» **WHAT TO DO**:
Give again, word for word, every line below from the one that has "- destruct (IH" through the one that has "split_and!; [exact Hv| |].", both included, and no others.

» **RECORDS SUPPLIED**:
Definition ARENA_BINDINGS : list KeyBindingSpec :=
  let binding := spec "arena" "arena" in
  [binding "z" "lane_focus" "Focus / Cockpit Mode" false true false
     "Printable letter 'z'; yields to text input fields." None;
   binding "t" "lane_transcript" "Transcript Lane" false true false
     "Printable letter 't'; yields to text input fields." None;
   binding "e" "lane_activity" "Activity Lane" false true false
     "Printable letter 'e'; yields to text input fields." None;
   binding "o" "lane_outputs" "Outputs Lane" false true false
     "Printable letter 'o'; yields to text input fields." None;
   binding "c" "lane_decisions" "Decisions Lane" false true false
     "Printable letter 'c'; yields to text input fields." None;
   binding "u" "lane_needs_you" "Needs-you Lane" false true false
     "Printable letter 'u'; yields to text input fields." None;
   binding "i" "toggle_inspector_arena" "Toggle Arena Inspector" false true false
     "Printable letter 'i'; yields to text input fields." (Some "action_toggle_inspector_arena");
   binding "l" "lane_notes" "Private Notes Lane" false true false
     "Printable letter 'l' opens the owner-only notes lane and yields to text input fields." None;
   binding "p" "promote_private_note" "Promote Selected Private Note" false true true
     "Private-note promotion crosses the peer boundary and requires confirmation." None;
   binding "r" "replay_item" "Replay Scrubber" false true false
     "Printable letter 'r'; yields to text input fields." None;
   binding "w" "record_checkpoint" "Record Checkpoint" false true false
     "Printable letter 'w' records a reviewed checkpoint and yields to text input fields." None;
   binding "y" "record_decision" "Record Owner Decision" false true false
     "Printable letter 'y' records an owner decision and yields to text input fields." None;
   binding "h" "create_playbook" "Create Playbook from Outcome" false true false
     "Printable letter 'h' creates a local reviewable template from a completed outcome." None;
   binding "m" "compose_message" "Compose Message" false true false
     "Printable letter 'm'; yields to text input fields." None;
   binding "s" "session_state_menu" "Session State Menu" false true false
     "Printable letter 's'; yields to text input fields." None;
   binding "a" "approve_item" "Approve Item (Needs-you)" false true false
     "Printable letter 'a' in Needs-you lane; yields to text input fields." None;
   binding "d" "deny_item" "Deny Item (Needs-you)" false true false
     "Printable letter 'd' in Needs-you lane; yields to text input fields." None;
   binding "b" "bounded_approval" "Bounded Approval (Needs-you)" false true false
     "Printable letter 'b' in Needs-you lane; yields to text input fields." None;
   binding "v" "import_artifact" "Import Artifact (Outputs)" false true false
     "Printable letter 'v' in Outputs lane; yields to text input fields." None].

Definition DEFAULT_KEYMAP : list KeyBindingSpec :=
  GLOBAL_BINDINGS ++ GEOMETRY_BINDINGS ++ JUMP_BINDINGS ++ COLLECTION_BINDINGS ++ ARENA_BINDINGS.

(** ** Operations *)

Definition key_tuple (b : KeyBindingSpec) : string * string := (kb_key b, kb_scope b).

Definition collision (b prev : KeyBindingSpec) : string :=
  "Keybinding collision detected on key '" +:+ kb_key b +:+ "' (scope '" +:+ kb_scope b +:+ "'): action '"
  +:+ kb_action b +:+ "' collides with action '" +:+ kb_action prev +:+ "'.".

(** [Err] carries the text of the [KeymapCollisionError]. *)
Fixpoint validate_from (seen bs : list KeyBindingSpec) : result string unit :=
  match bs with
  | [] => Ok tt
  | b :: rest =>
      match find_first (fun p => bool_decide (key_tuple p = key_tuple b)) seen with
      | Some prev => Err (collision b prev)
      | None => validate_from (seen ++ [b]) rest
      end
  end.

Definition validate_keymap_registry (bs : list KeyBindingSpec) : result string unit := validate_from [] bs.

Record Binding := {
  bd_key : string;
  bd_action : string;
  bd_description : string;
  bd_show : bool;
  bd_priority : bool
}.

Definition to_binding (b : KeyBindingSpec) : Binding :=
  {| bd_key := kb_key b; bd_action := target_action b; bd_description := kb_label b; bd_show := false;
     bd_priority := kb_priority b |}.

Definition build_textual_bindings (bs : list KeyBindingSpec) (scope : string) : list Binding :=
  map to_binding (List.filter (fun b => String.eqb (kb_scope b) scope) bs).
Definition build_arena_bindings (bs : list KeyBindingSpec) : list Binding := build_textual_bindings bs "arena".

Definition SECTIONS : list (string * string) :=
  [("global", "Global Commands"); ("collection", "Collection & Navigation"); ("arena", "Session Arena")].

Definition help_row (b : KeyBindingSpec) : string :=
  "| `" +:+ kb_key b +:+ "` | " +:+ kb_label b +:+ " | " +:+ (if kb_priority b then "Yes" else "No") +:+ " | "
  +:+ (if kb_suppressed b then "Yields" else "Active") +:+ " |".

Definition help_section (bs : list KeyBindingSpec) (sec : string * string) : list string :=
  match List.filter (fun b => String.eqb (kb_section b) sec.1) bs with
  | [] => []
  | l => ["## " +:+ sec.2; ""; "| Key | Action / Description | Priority | Text-Yield |"; "|---|---|---|---|"]
         ++ map help_row l ++ [""]
  end.

(** The heading holds a dash that is not ASCII. *)
Definition generate_help_lines (heading : string) (bs : list KeyBindingSpec) : list string :=
  [heading; ""] ++ concat (map (help_section bs) SECTIONS).
Definition generate_help_markdown (heading : string) (bs : list KeyBindingSpec) : string :=
  String.concat (String "010" "") (generate_help_lines heading bs).

(** ** Collisions *)

Lemma validate_from_spec seen bs :
  NoDup (map key_tuple seen) ->
  (validate_from seen bs = Ok tt <-> NoDup (map key_tuple (seen ++ bs))).
Proof.
  revert seen. induction bs as [|b bs IH]; intros seen Hs; cbn [validate_from].
  - by rewrite app_nil_r.
  - destruct (find_first _ seen) as [prev|] eqn:Ef.
    + split; [done|]. rewrite map_app. intros Hn. exfalso.
      assert (exists p, p ∈ seen /\ key_tuple p = key_tuple b) as (p & Hp & Hk).
      { clear -Ef. induction seen as [|x seen IH]; [done|]. cbn in Ef. destruct (bool_decide _) eqn:E.
        - exists x. split; [by left|by apply bool_decide_eq_true in E].
        - destruct (IH Ef) as (p & Hp & Hk). exists p. split; [by right|done]. }
      apply NoDup_app in Hn as (_ & Hn & _). apply (Hn (key_tuple p)); [by apply list_elem_of_fmap_2|].
      rewrite Hk. cbn. by left.
    + rewrite IH.
      * by rewrite <- app_assoc.
      * rewrite map_app. apply NoDup_app. split_and!; [done| |apply NoDup_singleton].
        intros k (p & -> & Hp)%list_elem_of_fmap Hk%list_elem_of_singleton.
        rewrite find_first_None, Forall_forall in Ef. specialize (Ef p Hp). by apply bool_decide_eq_false in Ef.
Qed.

Lemma scope_keys bs scope :
  map bd_key (build_textual_bindings bs scope) = map kb_key (List.filter (fun b => String.eqb (kb_scope b) scope) bs).
Proof. unfold build_textual_bindings. by rewrite map_map. Qed.

Lemma scope_keys_distinct bs scope :
  NoDup (map key_tuple bs) -> NoDup (map kb_key (List.filter (fun b => String.eqb (kb_scope b) scope) bs)).
Proof.
  induction bs as [|b bs IH]; cbn; [constructor|]. intros [Hb Hn]%NoDup_cons.
  destruct (String.eqb (kb_scope b) scope) eqn:E; [|by apply IH]. apply String.eqb_eq in E. cbn. constructor; [|by apply IH].
  intros (x & Hx & Hin)%list_elem_of_fmap. apply Hb. apply list_elem_of_In, List.filter_In in Hin as [Hin Es].
  apply String.eqb_eq in Es. apply list_elem_of_fmap. exists x. split; [|by apply list_elem_of_In].
  unfold key_tuple. congruence.
Qed.

(** The start-up check is exact: it accepts a registry if and only if no key
    is bound twice in the same scope; then neither the application nor the
    arena gets two bindings for one key, and every binding of the registry is in
    the list of its scope with the action it names. *)
Theorem keymap_check_exact bs :
  (validate_keymap_registry bs = Ok tt <-> NoDup (map key_tuple bs)) /\
  (validate_keymap_registry bs = Ok tt -> forall scope, NoDup (map bd_key (build_textual_bindings bs scope))) /\
  (forall b, b ∈ bs -> to_binding b ∈ build_textual_bindings bs (kb_scope b)).
Proof.
  assert (validate_keymap_registry bs = Ok tt <-> NoDup (map key_tuple bs)) as Hv.
  { apply (validate_from_spec [] bs). constructor. }
  split_and!; [exact Hv| |].
  - intros Hok scope. rewrite scope_keys. by apply scope_keys_distinct, Hv.
  - intros b Hb. apply list_elem_of_fmap_2. apply list_elem_of_In, List.filter_In. split; [by apply list_elem_of_In|].
    apply String.eqb_refl.
Qed.

Module KeymapDemo.

Lemma default_accepted : validate_keymap_registry DEFAULT_KEYMAP = Ok tt.
Proof. vm_compute. reflexivity. Qed.

Lemma keymap_check_exact_witness :
  NoDup (map bd_key (build_textual_bindings DEFAULT_KEYMAP "app")) /\ length DEFAULT_KEYMAP = 66.
Proof.
  split; [|vm_compute; reflexivity].
  exact (proj1 (proj2 (keymap_check_exact DEFAULT_KEYMAP)) default_accepted "app").
Defined.

Example collision_found :
  validate_keymap_registry
    [spec "global" "app" "d" "open" "Open" false true false "" None; spec "arena" "arena" "d" "deny" "Deny" false true false "" None;
     spec "collection" "app" "d" "drop" "Drop" false true false "" None]
  = Err "Keybinding collision detected on key 'd' (scope 'app'): action 'drop' collides with action 'open'.".
Proof. vm_compute. reflexivity. Qed.

(** Every letter gives way to a text field. *)
Example letters_yield :
  forallb (fun b => implb (Nat.eqb (String.length (kb_key b)) 1) (kb_suppressed b && negb (kb_priority b))) DEFAULT_KEYMAP = true.
Proof. vm_compute. reflexivity. Qed.

(** The question mark does not, although its justification says it must. *)
Example question_mark_does_not_yield :
  map (fun b => (kb_suppressed b, kb_priority b, kb_justification b))
    (List.filter (fun b => String.eqb (kb_key b) "question_mark") DEFAULT_KEYMAP)
  = [(false, true, "Printable symbol '?'; must yield to text input fields when focused.")].
Proof. vm_compute. reflexivity. Qed.
End KeymapDemo.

» **RESULT OF THIS EXERCISE**:
        - destruct (IH Ef) as (p & Hp & Hk). exists p. split; [by right|done]. }
      apply NoDup_app in Hn as (_ & Hn & _). apply (Hn (key_tuple p)); [by apply list_elem_of_fmap_2|].
      rewrite Hk. cbn. by left.
    + rewrite IH.
      * by rewrite <- app_assoc.
      * rewrite map_app. apply NoDup_app. split_and!; [done| |apply NoDup_singleton].
        intros k (p & -> & Hp)%list_elem_of_fmap Hk%list_elem_of_singleton.
        rewrite find_first_None, Forall_forall in Ef. specialize (Ef p Hp). by apply bool_decide_eq_false in Ef.
Qed.

Lemma scope_keys bs scope :
  map bd_key (build_textual_bindings bs scope) = map kb_key (List.filter (fun b => String.eqb (kb_scope b) scope) bs).
Proof. unfold build_textual_bindings. by rewrite map_map. Qed.

Lemma scope_keys_distinct bs scope :
  NoDup (map key_tuple bs) -> NoDup (map kb_key (List.filter (fun b => String.eqb (kb_scope b) scope) bs)).
Proof.
  induction bs as [|b bs IH]; cbn; [constructor|]. intros [Hb Hn]%NoDup_cons.
  destruct (String.eqb (kb_scope b) scope) eqn:E; [|by apply IH]. apply String.eqb_eq in E. cbn. constructor; [|by apply IH].
  intros (x & Hx & Hin)%list_elem_of_fmap. apply Hb. apply list_elem_of_In, List.filter_In in Hin as [Hin Es].
  apply String.eqb_eq in Es. apply list_elem_of_fmap. exists x. split; [|by apply list_elem_of_In].
  unfold key_tuple. congruence.
Qed.

(** The start-up check is exact: it accepts a registry if and only if no key
    is bound twice in the same scope; then neither the application nor the
    arena gets two bindings for one key, and every binding of the registry is in
    the list of its scope with the action it names. *)
Theorem keymap_check_exact bs :
  (validate_keymap_registry bs = Ok tt <-> NoDup (map key_tuple bs)) /\
  (validate_keymap_registry bs = Ok tt -> forall scope, NoDup (map bd_key (build_textual_bindings bs scope))) /\
  (forall b, b ∈ bs -> to_binding b ∈ build_textual_bindings bs (kb_scope b)).
Proof.
  assert (validate_keymap_registry bs = Ok tt <-> NoDup (map key_tuple bs)) as Hv.
  { apply (validate_from_spec [] bs). constructor. }
  split_and!; [exact Hv| |].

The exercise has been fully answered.